The error is in the use of PG_GETARG_NUMERIC and init_var_from_num when setting up the multi-call state; init_var_from_num points at the original num's digits rather than copying them, but start_num and stop_num have just been (potentially) detoasted in the per-call context, in which case the storage will have been freed by the next call.
Oops.
Obviously this could also be fixed by not detoasting the input until after switching to the multi-call context, but it looks to me like that would be unnecessarily complex.
Suggested patch attached.
Thanks
(Is it also worth putting an explicit warning about this kind of thing in the SRF docs?)

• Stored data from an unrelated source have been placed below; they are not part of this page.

Lemma process_intraday_inv index bar st :
  inv index st → bars !! index = Some bar → opening_clear index bar st →
  outcome (process_intraday index bar st) (inv index) oversized.
Proof.
  intros Hinv Hbar Hclear. unfold process_intraday.
  destruct (Z.ltb_spec 0 (st_quantity st)) as [Hq|]; [|done].
  destruct (negb (st_closed_at_open st)); [|done]. cbn [andb].
  destruct (evaluate_intraday_risk_exit _ _ _ _ _ _) as [[x reason]|] eqn:Hex; [|done].
  apply intraday_exit_Some in Hex as (i & Ei & Hlt & Hq0 & Hreason).
  destruct (inv_position _ _ _ _ _ _ Hinv) as [(Hq' & _)|(i' & price & ts & sig & Hle & _ & Ep & Et & Es & Ei' & Hent & Hlev)]; [done|].
  rewrite Ei in Ei'. injection Ei' as <-.
  unfold opening_clear in Hclear. rewrite Ei in Hclear.
  destruct (opening_exit_None _ _ _ _ _ _ Hclear Hq0 Hlt) as [Hns Hnt].
  pose proof (bar_lookup_ok _ _ Hbar) as Hbok.
  assert (0 < dval price)%Q as Hp.
  { destruct Hent as (be & bs & Hbe & _ & _ & -> & _). by eapply bar_ok_open_pos, bar_lookup_ok. }
  assert (0 <= dval x)%Q as Hx.
  { destruct Hreason as [(_ & _ & Hlow)|(_ & _ & Htpx & _)].
    - apply dle_val in Hlow. destruct Hbok as (Hl & _). lra.
    - destruct (risk_levels_total price stop_loss take_profit Hp Htp) as (s' & t' & Hl' & Hpos).
      rewrite Hlev in Hl'. injection Hl' as <- <-. apply Qlt_le_weak. by apply Hpos. }
  destruct (close_position_held st price ts sig bar x reason Hq Hp Ep Et Es) as (t & -> & Ht).
  simpl. eapply close_state_inv; eauto.
  destruct Ht as (_ & _ & Hpr & _ & Hxs & Hxt & Hxp & Hre & _).
  exists bar, (st_stop_price st), (st_take_profit_price st). rewrite Hpr, Hre.
  split_and!; try done. destruct Hreason as [(-> & Hs & Hlow)|(-> & Hnl & Htg & Hhigh)].
  - split_and!; try done. exists x. split; [done|]. right. split_and!; try done. by apply Hns.
  - split_and!; try done. exists x. split; [done|]. right. split_and!; try done. by apply Hnt.
Qed.

(** *** The curve is only written by [record_equity] *)
Lemma process_signal_curve index bar sl tp st s st' :
  process_signal index bar sl tp st s = Ok st' → st_equity_curve st' = st_equity_curve st.
Proof.
  unfold process_signal. destruct (signal_type s); intros H;
    apply bind_Ok_inv in H as (r & _ & H).
  - destruct r as [[[[[c q] ep] et] es] ig].
    destruct (_ && _); [destruct ep|]; bind_inv; done.
  - destruct r as [[[c q] [t|]] ig]; bind_inv; done.
Qed.

Lemma process_open_curve by_ts sl tp index bar st st' :
  process_open bars by_ts sl tp index bar st = Ok st' → st_equity_curve st' = st_equity_curve st.
Proof.
  unfold process_open. intros H. apply bind_Ok_inv in H as (bp & _ & H).
  destruct (evaluate_opening_risk_exit _ _ _ _ _ _) as [[x reason]|]; [by bind_inv|].
  apply (foldM_invariant _ (λ s, st_equity_curve s = st_equity_curve st)) in H; [done| |done].
  intros s a s1 _ <-. apply process_signal_curve.
Qed.

Lemma process_intraday_curve index bar st st' :
  process_intraday index bar st = Ok st' → st_equity_curve st' = st_equity_curve st.
Proof.
  unfold process_intraday. destruct (_ && _); [|by intros [= <-]].
  destruct (evaluate_intraday_risk_exit _ _ _ _ _ _) as [[x reason]|]; intros; by bind_inv.
Qed.

(** *** One bar *)
Lemma exec_inv_begin index st : inv index st → inv index (begin_bar st).
Proof. by intros []. Qed.

Lemma exec_inv_record index bar st : inv index st → inv index (record_equity bar st).
Proof. by intros []. Qed.

Lemma exec_inv_next index st b :
  bars !! S index = Some b → inv index st → inv (S index) st.
Proof.
  intros Hb [Hf Hc Hpos Htr Hso Hcl].
  destruct (lookup_lt_is_Some_2 bars index) as [b0 Hb0].
  { apply lookup_lt_Some in Hb. lia. }
  split; try done.
  - destruct Hpos as [?|(i & p & ts & sg & Hle & ?)]; [by left|right].
    exists i, p, ts, sg. split; [lia|done].
  - eapply Forall_impl; [exact Htr|]. intros t (i & j & Hj & ?). exists i, j. split; [lia|done].
  - intros t b' Hin Hb'. destruct (st_entry_bar_index st) as [i|] eqn:Ei; simpl in *.
    + by apply (Hcl t b' Hin).
    + etransitivity; [by apply (Hcl t b0 Hin)|]. eapply bars_ordered; eauto.
Qed.

(** The curve has one point per bar so far, none negative. *)
Definition curve_ok (n : nat) (st : ExecState) : Prop :=
  pt_timestamp <$> st_equity_curve st = bar_timestamp <$> take n bars ∧
  Forall (λ p, 0 <= dval (equity p))%Q (st_equity_curve st).

Definition loop_inv (n : nat) (st : ExecState) : Prop := inv (n - 1) st ∧ curve_ok n st.

Lemma quantity_nonneg index st : inv index st → 0 <= st_quantity st.
Proof. intros [_ _ [(-> & _)|(i & p & ts & sg & _ & ? & _)] _ _ _]; lia. Qed.

Lemma curve_ok_record n bar st :
  bars !! n = Some bar → inv n st → curve_ok n st → curve_ok (S n) (record_equity bar st).
Proof.
  intros Hb Hi [Hts Heq]. split; simpl.
  - rewrite (take_S_r _ _ _ Hb), !fmap_app, Hts. done.
  - apply Forall_app; split; [done|]. constructor; [|done]. simpl. unfold mark_to_close.
    apply dadd_nonneg; [apply Hi|]. apply proceeds_nonneg; [by eapply quantity_nonneg|].
    by eapply Qlt_le_weak, bar_ok_close_pos, bar_lookup_ok.
Qed.

Lemma process_bar_inv index bar st :
  bars !! index = Some bar → loop_inv index st →
  outcome (process_bar bars (group_signals signals) stop_loss take_profit st (index, bar))
    (loop_inv (index + 1)) oversized.
Proof.
  intros Hb [Hi Hc]. unfold process_bar.
  set (Q := λ st', st_equity_curve st' = st_equity_curve st).
  eapply (outcome_bind _ _ _ (λ st', (inv index st' ∧ opening_clear index bar st') ∧ Q st')).
  - destruct (Nat.ltb_spec 0 index) as [H0|H0]; simpl.
    + assert (inv index (begin_bar st)) as Hi'.
      { destruct index as [|k]; [lia|]. apply exec_inv_begin, (exec_inv_next _ _ _ Hb).
        by replace (S k - 1)%nat with k in Hi by lia. }
      pose proof (process_open_inv index bar _ Hi' Hb H0) as Ho.
      destruct (process_open _ _ _ _ _ _ _) eqn:E; [|done]. split; [done|].
      by apply process_open_curve in E.
    + replace index with 0%nat in * by lia. split; [|done]. split; [by apply exec_inv_begin|].
      destruct (inv_position _ _ _ _ _ _ Hi) as [?|(i & p & ts & sg & Hle & _ & _ & _ & _ & _ & Hent & _)];
        [by apply flat_clear|]. destruct Hent as (? & ? & _ & ? & _). simpl in Hle. lia.
  - intros st1 [[Hi1 Hc1] Hq1]. eapply (outcome_bind _ _ _ (λ st', inv index st' ∧ Q st')).
    + pose proof (process_intraday_inv index bar _ Hi1 Hb Hc1) as Ho.
      destruct (process_intraday _ _ _) eqn:E; [|done]. split; [done|].
      unfold Q. by apply process_intraday_curve in E as ->.
    + intros st2 [Hi2 Hq2]. cbn [outcome]. rewrite Nat.add_1_r. split.
      * simpl. rewrite Nat.sub_0_r. by apply exec_inv_record.
      * apply curve_ok_record; try done. unfold curve_ok. by rewrite Hq2.
Qed.

Lemma initial_state_inv starting_cash :
  fits starting_cash → (0 <= dval starting_cash)%Q → loop_inv 0 (initial_state starting_cash).
Proof.
  intros Hf Hc. split; [|done]. split; try done; [by left|constructor|].
  simpl. intros t b Hin. by apply not_elem_of_nil in Hin.
Qed.

Lemma run_bars_inv starting_cash :
  fits starting_cash → (0 <= dval starting_cash)%Q →
  outcome (run_bars bars signals stop_loss take_profit starting_cash)
    (loop_inv (length bars)) oversized.
Proof.
  intros Hf Hc. unfold run_bars, enumerate.
  apply (outcome_enumerate oversized _ loop_inv bars 0); [by apply initial_state_inv|].
  intros j b s Hj Hinv. by apply process_bar_inv.
Qed.
End steps.
Lemma actionable_S index bp :
  (0 < index)%nat → bars !! (index - 1)%nat = Some bp →
  actionable_signals bars signals (index + 1)
  = actionable_signals bars signals index ++ pending_signals (group_signals signals) (bar_timestamp bp).
Proof.
  intros H0 Hbp. unfold actionable_signals. replace (index + 1 - 1)%nat with (S (index - 1)) by lia.
  rewrite (take_S_r _ _ _ Hbp), fmap_app, concat_app. simpl. by rewrite app_nil_r.
Qed.

(** The part of an iteration before the intraday check. *)
Lemma opening_ledger index bar st st1 :
  bars !! index = Some bar → loop_inv bars signals stop_loss take_profit index st →
  (if (0 <? index)%nat
   then process_open bars (group_signals signals) stop_loss take_profit index bar (begin_bar st)
   else Ok (begin_bar st)) = Ok st1 →
  inv index st1 ∧ opening_clear index bar st1 ∧
  ∃ sigs, run (ledger_of st) sigs (ledger_of st1) ∧
    actionable_signals bars signals (index + 1) = actionable_signals bars signals index ++ sigs.
Proof.
  intros Hb [Hi _] H. destruct (Nat.ltb_spec 0 index) as [H0|H0].
  - assert (inv index (begin_bar st)) as Hi'.
    { destruct index as [|k]; [lia|]. apply exec_inv_begin. eapply exec_inv_next; try done.
      by replace (S k - 1)%nat with k in Hi by lia. }
    pose proof (process_open_inv _ _ _ _ Hbars Hinc Htp index bar _ Hi' Hb H0) as Ho.
    rewrite H in Ho. destruct Ho as [Hi1 Hc1]. split_and!; [done..|].
    destruct (lookup_lt_is_Some_2 bars (index - 1)) as [bp Hbp].
    { apply lookup_lt_Some in Hb. lia. }
    eexists. split; [|by apply actionable_S].
    change (ledger_of st) with (ledger_of (begin_bar st)). by eapply process_open_ledger.
  - replace index with 0%nat in * by lia. injection H as <-.
    split_and!; [by apply exec_inv_begin| |exists []; split; [apply run_nil|done]].
    destruct (inv_position _ _ _ _ _ _ Hi) as [?|(i & p & ts & sg & Hle & _ & _ & _ & _ & _ & Hent & _)];
      [by apply flat_clear|]. destruct Hent as (? & ? & _ & ? & _). simpl in Hle. lia.
Qed.

Lemma process_bar_ledger init index bar st :
  bars !! index = Some bar → loop_inv bars signals stop_loss take_profit index st →
  run init (actionable_signals bars signals index) (ledger_of st) →
  outcome (process_bar bars (group_signals signals) stop_loss take_profit st (index, bar))
    (λ st', loop_inv bars signals stop_loss take_profit (index + 1) st' ∧
            run init (actionable_signals bars signals (index + 1)) (ledger_of st')) oversized.
Proof.
  intros Hb Hl Hrun.
  pose proof (process_bar_inv _ _ _ _ Hbars Hinc Htp _ _ _ Hb Hl) as Ho.
  destruct (process_bar _ _ _ _ _ _) as [st'|e] eqn:E; [|done]. split; [done|].
  unfold process_bar in E. apply bind_Ok_inv in E as (st1 & H1 & E).
  apply bind_Ok_inv in E as (st2 & H2 & [= <-]).
  destruct (opening_ledger _ _ _ _ Hb Hl H1) as (Hi1 & Hc1 & sigs & Hr1 & ->).
  rewrite <- (app_nil_r sigs), app_assoc. eapply ledger_run_trans.
  - by eapply ledger_run_trans.
  - change (ledger_of (record_equity bar st2)) with (ledger_of st2). by eapply (process_intraday_ledger index bar).
Qed.

Lemma run_bars_ledger starting_cash :
  fits starting_cash → (0 <= dval starting_cash)%Q →
  outcome (run_bars bars signals stop_loss take_profit starting_cash)
    (λ st, loop_inv bars signals stop_loss take_profit (length bars) st ∧
       run (mkLedger starting_cash None [] []) (actionable_signals bars signals (length bars)) (ledger_of st))
    oversized.
Proof.
  intros Hf Hc. unfold run_bars, enumerate.
  apply (outcome_enumerate oversized _ (λ n st, loop_inv bars signals stop_loss take_profit n st ∧
    run (mkLedger starting_cash None [] []) (actionable_signals bars signals n) (ledger_of st)) bars 0).
  - split; [by apply initial_state_inv|]. apply run_nil.
  - intros j b s Hj [Hl Hr]. by apply process_bar_ledger.
Qed.

Lemma liquidate_ledger st cash trades :
  loop_inv bars signals stop_loss take_profit (length bars) st →
  liquidate bars st = Ok (cash, trades) →
  run (ledger_of st) [] (mkLedger cash None trades (st_ignored_signals st)).
Proof.
  intros [Hi _]. unfold liquidate. destruct (Z.ltb_spec 0 (st_quantity st)) as [Hq|Hq].
  - intros H. apply bind_Ok_inv in H as (bar & Hb & H).
    destruct (inv_position _ _ _ _ _ _ Hi) as [(Hq' & _)|(i' & price & ts & sig & Hle & _ & Ep & Et & Es & Ei' & Hent & Hlev)]; [lia|].
    pose proof (held_price_pos _ _ _ _ Hent) as Hp.
    destruct (close_position_held st price ts sig bar (close_price bar) FINAL_LIQUIDATION Hq Hp Ep Et Es) as (t & Hc & Ht).
    rewrite Hc in H. injection H as <- <-. apply ledger_run_step. unfold ledger_of. rewrite Ep. simpl.
    assert (bar ∈ bars) as Hin.
    { unfold py_last in Hb. destruct (last bars) eqn:El; [|done]. injection Hb as ->.
      rewrite last_lookup in El. by eapply list_elem_of_lookup_2. }
    apply step_close; [done| |by (eapply closing_trade_risk; [|exact Ht])].
    split; [|left; exists bar; auto].
    rewrite Forall_forall in Hbars. by apply Qlt_le_weak, bar_ok_close_pos, Hbars.
  - intros [= <- <-]. destruct (inv_position _ _ _ _ _ _ Hi) as [(_ & Ep & _)|(? & ? & ? & ? & ? & ? & _)]; [|lia].
    unfold ledger_of. rewrite Ep. constructor.
Qed.
End refinement.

I think yes, it will be good. The alternative is restructuring this paragraph in the SRF docs:
The memory context that is current when the SRF is called is a transient context that will be cleared between calls. This means that you do not need to call pfree on everything you allocated using palloc; it will go away anyway. However, if you want to allocate any data structures to live across calls, you need to put them somewhere else. The memory context referenced by multi_call_memory_ctx is a suitable location for any data that needs to survive until the SRF is finished running. In most cases, this means that you should switch into multi_call_memory_ctx while doing the first-call setup.
The important part "However, if you want to allocate any data structures to live across calls, you need to put them somewhere else." is buried in the docs.
But i think explicit warning is more noticeable for new developer like me.